Lemma run_inv_step l s s' : run_inv s -> step l s = Steps s' -> run_inv s'.
Proof.
  intros Hinv Hs.
  assert (forall g d m p r w h, sending g s = Some (d, m, p) -> run_inv (sent g r (set_sendMu h w s))) as Hsend.
  { intros g d m p r w h Hg. apply (sent_run_inv _ _ _ d m p); [by destruct g|done]. }
  destruct l; simpl in Hs.
  - unfold go, go_send in Hs. destruct (sending g s) as [[[d m] p]|] eqn:Hg.
    { destruct (send _ _ _ _ _ _) as [[holder r]|]; [|done]. injection Hs as <-. by eapply Hsend. }
    clear Hsend. destruct g; [by eapply go_run_inv|done| |].
    + unfold go_transport, run_inv in *. destruct Hinv as [Hc Hinv].
      destruct (runner s) as [|own p] eqn:Hr; [done|]. destruct_and! Hinv.
      destruct (session_done s) eqn:Hd; [|done]. split_step Hs. rewrite Hr. split_and!; auto; simpl.
      * intros k [->%elem_of_singleton|]%elem_of_union; [lia|auto].
      * intros k Hk. apply elem_of_union; auto.
      * intros Hp. apply elem_of_union; auto.
    + unfold go_call in Hs. split_step Hs; exact Hinv.
  - unfold done, run_inv in *. split_step Hs; try exact Hinv.
    destruct (runner s); destruct_and! Hinv; split_and!; done.
  - unfold close_one in Hs. split_step Hs; exact Hinv.
  - unfold transmit in Hs. split_step Hs. by eapply Hsend.
  - unfold transmit in Hs. split_step Hs. by eapply Hsend.
  - unfold receive, run_inv in *. destruct (runner s) as [|own []]; try done. simplify_eq/=.
    destruct_and! Hinv. destruct (validateServerMessage message); split_and!; auto.
  - unfold receive_error, run_inv in *. destruct (runner s) as [|own []]; try done. simplify_eq/=.
    destruct_and! Hinv. split_and!; auto.
  - unfold tick, run_inv in *. destruct (heart s) eqn:Hh; try done. simplify_eq/=.
    destruct (runner s) as [|own p]; destruct_and! Hinv; [done|]. simpl in *.
    split_and!; auto. intros Hp. exfalso. auto using diff_true_false.
  - unfold start_call in Hs. split_step Hs; exact Hinv.
  - unfold cancel_call in Hs. split_step Hs; exact Hinv.
  - unfold start_run in Hs. destruct (mu s) eqn:Hmu; [done|].
    destruct (stream s) eqn:Hst; injection Hs as <-; [done|]. unfold run_inv in *.
    destruct Hinv as [Hc Hinv]. destruct (runner s) as [|own p]; destruct_and! Hinv; [|congruence].
    assert (opened s ∉ closed_streams s) by (intros Hk%Hc; lia).
    destruct id; simpl; split_and!; try done; auto; intros k Hk%Hc; lia.
  - unfold cancel_run, run_inv in *. split_step Hs; rewrite ?Heqr. destruct_and! Hinv; split_and!; auto.
Qed.

(** ** The mutex of the senders *)

Definition position (g : Goroutine) (s : Client) : option Send := snd <$> sending g s.

Record send_inv (s : Client) : Prop := {
  si_holder : forall g, sendMu s = Some g <-> exists p, position g s = Some p /\ holds_sendMu p = true;
  si_stream : forall g p k, position g s = Some p -> at_stream p = Some k -> (k < opened s)%nat;
}.

Lemma position_sent g g' r h w s p :
  position g s = Some p ->
  position g' (sent g r (set_sendMu h w s)) =
    if decide (g' = g) then match r with inl p' => Some p' | inr _ => None end else position g' s.
Proof.
  unfold position. intros Hg. destruct g; simpl in Hg.
  - destruct (runner s) as [|own []] eqn:Hr; try done.
    destruct g'; simpl; rewrite ?Hr; try done. by destruct r as [|[|]].
  - destruct (heart s) eqn:Hh; try done.
    destruct g'; simpl; rewrite ?Hh; try done. by destruct r as [|[|]].
  - done.
  - destruct (callers s !! id) as [c|] eqn:Hc; [|done]. simpl in Hg.
    destruct g' as [| | |id']; simpl; rewrite ?Hc; simpl; try done.
    case_decide as Hid; [injection Hid as ->|].
    + rewrite lookup_insert_eq. simpl. by destruct r as [|[|]].
    + rewrite lookup_insert_ne; [done|congruence].
Qed.

(** The other steps only start a [send]. *)
Definition senders_frame (s s' : Client) : Prop :=
  sendMu s' = sendMu s /\ (opened s <= opened s')%nat /\
  forall g, position g s' = position g s \/ position g s = None /\ position g s' = Some Validating.

Lemma send_inv_frame s s' : senders_frame s s' -> send_inv s -> send_inv s'.
Proof.
  intros (Hmu & Hopen & Hpos) [Hh Hs]. split.
  - intros g. rewrite Hmu, Hh. destruct (Hpos g) as [-> |[-> ->]]; [done|]. naive_solver.
  - intros g p k. destruct (Hpos g) as [-> |[_ ->]].
    + intros Hp Hk. specialize (Hs _ _ _ Hp Hk). lia.
    + intros [= <-]. done.
Qed.

(** A step of a goroutine inside [send]. *)
Lemma send_inv_sent g d m p h r w s :
  run_inv s -> send_inv s -> sending g s = Some (d, m, p) ->
  (holds_sendMu p = false -> h = sendMu s \/ sendMu s = None /\ h = Some g) ->
  (holds_sendMu p = true -> h = None \/ h = sendMu s) ->
  (forall q, r = inl q -> holds_sendMu q = bool_decide (h = Some g)) ->
  (forall e, r = inr e -> h <> Some g) ->
  (forall q k, r = inl q -> at_stream q = Some k -> at_stream p = Some k \/ stream s = Some k) ->
  send_inv (sent g r (set_sendMu h w s)).
Proof.
  intros Hrun [Hh Hs] Hg Hfree Hheld Hin Hout Hstream.
  assert (position g s = Some p) as Hp by (unfold position; by rewrite Hg).
  assert (opened (sent g r (set_sendMu h w s)) = opened s /\
    sendMu (sent g r (set_sendMu h w s)) = h) as [Ho Hm].
  { destruct g; simpl; [destruct (runner s) as [|own []]|destruct (heart s)| |destruct (callers s !! id)]; done. }
  split.
  - intros g'. rewrite Hm, (position_sent g g' r h w s p Hp). destruct (decide (g' = g)) as [Hgg|Hgg].
    + subst g'. destruct r as [q|e].
      * specialize (Hin q eq_refl). split; [intros Hq; exists q; by rewrite bool_decide_true in Hin|].
        intros (q' & [= <-] & Hq). rewrite Hq in Hin. symmetry in Hin. by apply bool_decide_eq_true in Hin.
      * split; [intros He; by apply (Hout e eq_refl) in He|naive_solver].
    + rewrite <-Hh. destruct (holds_sendMu p) eqn:Hhp.
      * assert (sendMu s = Some g) as Hsg by (apply Hh; eauto).
        rewrite Hsg. destruct (Hheld eq_refl) as [-> | ->]; naive_solver congruence.
      * destruct (Hfree eq_refl) as [-> |[-> ->]]; naive_solver congruence.
  - intros g' q k. rewrite Ho, (position_sent g g' r h w s p Hp). destruct (decide (g' = g)) as [Hgg|Hgg]; [|apply Hs].
    destruct r as [q'|e]; [|done]. intros [= <-] Hk.
    destruct (Hstream q' k eq_refl Hk) as [Hk'|Hk']; [by eapply Hs|].
    destruct Hrun as [_ Hrun]. destruct (runner s) as [|own ?]; destruct_and! Hrun; [congruence|].
    assert (k = own) by congruence. lia.
Qed.

Lemma wrapped_foreign msg err :
  errors_is ErrResultRejected err = false -> errors_is ErrResultRejected (ErrWrap msg err) = false.
Proof. done. Qed.

(** A step inside [send]: up to the call of [stream.Send], or its return. *)
Inductive send_step (s : Client) : Client -> Prop :=
| send_goes g d m p h r :
    sending g s = Some (d, m, p) -> send validateAgentMessage g d m p s = Some (h, r) ->
    send_step s (sent g r (set_sendMu h (wire s) s))
| send_succeeds g d m n :
    sending g s = Some (d, m, Transmitting n) -> n ∉ closed_streams s ->
    send_step s (sent g (inr None) (set_sendMu None (wire s ++ [(n, m)]) s))
| send_fails g d m n err :
    sending g s = Some (d, m, Transmitting n) -> errors_is ErrResultRejected err = false ->
    send_step s (sent g (inr (Some err)) (set_sendMu None (wire s) s)).

(** The steps outside [send]. *)
Definition other_step (l : Label) (s : Client) : Progress :=
  match l with
  | Go Runner => go_run s
  | Go Transport => go_transport s
  | Go (Caller id) => go_call id s
  | Go Heart | Transmitted _ | SendFails _ _ => Blocked
  | l => step l s
  end.

Lemma step_cases l s s' :
  foreign l -> step l s = Steps s' ->
  send_step s s' \/ other_step l s = Steps s' /\ (forall g, l = Go g -> sending g s = None).
Proof.
  intros Hl Hs. destruct l; simpl in Hs; try (by right); [| |].
  - unfold go, go_send in Hs. destruct (sending g s) as [[[d m] p]|] eqn:Hg.
    + left. destruct (send _ _ _ _ _ _) as [[h r]|] eqn:Hsend; [|done]. injection Hs as <-.
      by eapply send_goes.
    + right. split; [by destruct g|congruence].
  - unfold transmit in Hs. destruct (sending g s) as [[[d m] []]|] eqn:Hg; try done.
    case_bool_decide; [done|]. injection Hs as <-. left. by eapply send_succeeds.
  - unfold transmit in Hs. destruct (sending g s) as [[[d m] []]|] eqn:Hg; try done.
    injection Hs as <-. left. by eapply send_fails, wrapped_foreign.
Qed.

Lemma send_inv_send s s' : run_inv s -> send_inv s -> send_step s s' -> send_inv s'.
Proof.
  intros Hrun Hinv [g d m p h r Hg Hsend|g d m n Hg _|g d m n err Hg Herr].
  - assert (holds_sendMu p = true -> sendMu s = Some g) as Hmine.
    { intros Hp. apply (si_holder _ Hinv). exists p. unfold position. by rewrite Hg. }
    assert (holds_sendMu p = false -> sendMu s <> Some g) as Hother.
    { intros Hp Hm. apply (si_holder _ Hinv) in Hm as (q & Hq & Hh). unfold position in Hq.
      rewrite Hg in Hq. simpl in Hq. congruence. }
    eapply send_inv_sent; [done..| | | | |]; destruct p; simpl in *; split_step Hsend; intros; simplify_eq/=;
      auto; try by (right; congruence).
    all: try (rewrite bool_decide_false; auto; fail). all: try (rewrite bool_decide_true; auto; fail).
  - eapply send_inv_sent; [done..| | | | |]; intros; simplify_eq/=; auto.
  - eapply send_inv_sent; [done..| | | | |]; intros; simplify_eq/=; auto.
Qed.

Lemma position_callers s s' :
  runner s' = runner s -> heart s' = heart s ->
  (forall id, position (Caller id) s' = position (Caller id) s) -> forall g, position g s' = position g s.
Proof.
  intros Hr Hh Hc [| | |id]; unfold position; simpl; rewrite ?Hr, ?Hh; [|..|apply Hc]; [|by destruct (heart s)|done].
  by destruct (runner s) as [|own []].
Qed.

(** A call whose place in [send], if any, is kept leaves the senders alone. *)
Lemma senders_frame_call id c c' p ch s :
  callers s !! id = Some c -> (forall q, Call_Phase c <> Sending q) -> (forall q, Call_Phase c' <> Sending q) ->
  senders_frame s (set_calls p ch (<[id := c']> (callers s)) s).
Proof.
  intros Hc Hp Hp'. split_and!; [done..|]. intros g. left. revert g. apply position_callers; [done..|].
  intros id'. unfold position. simpl. destruct (decide (id' = id)) as [-> |].
  - rewrite lookup_insert_eq, Hc. simpl. destruct (Call_Phase c') eqn:?, (Call_Phase c) eqn:?; naive_solver.
  - by rewrite lookup_insert_ne.
Qed.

EXERCISE REQUIREMENTS: Return each full line of the entries that contains the word "left".

WRITTEN REPLY:
    + left. destruct (send _ _ _ _ _ _) as [[h r]|] eqn:Hsend; [|done]. injection Hs as <-.
    case_bool_decide; [done|]. injection Hs as <-. left. by eapply send_succeeds.
    injection Hs as <-. left. by eapply send_fails, wrapped_foreign.
  intros Hc Hp Hp'. split_and!; [done..|]. intros g. left. revert g. apply position_callers; [done..|].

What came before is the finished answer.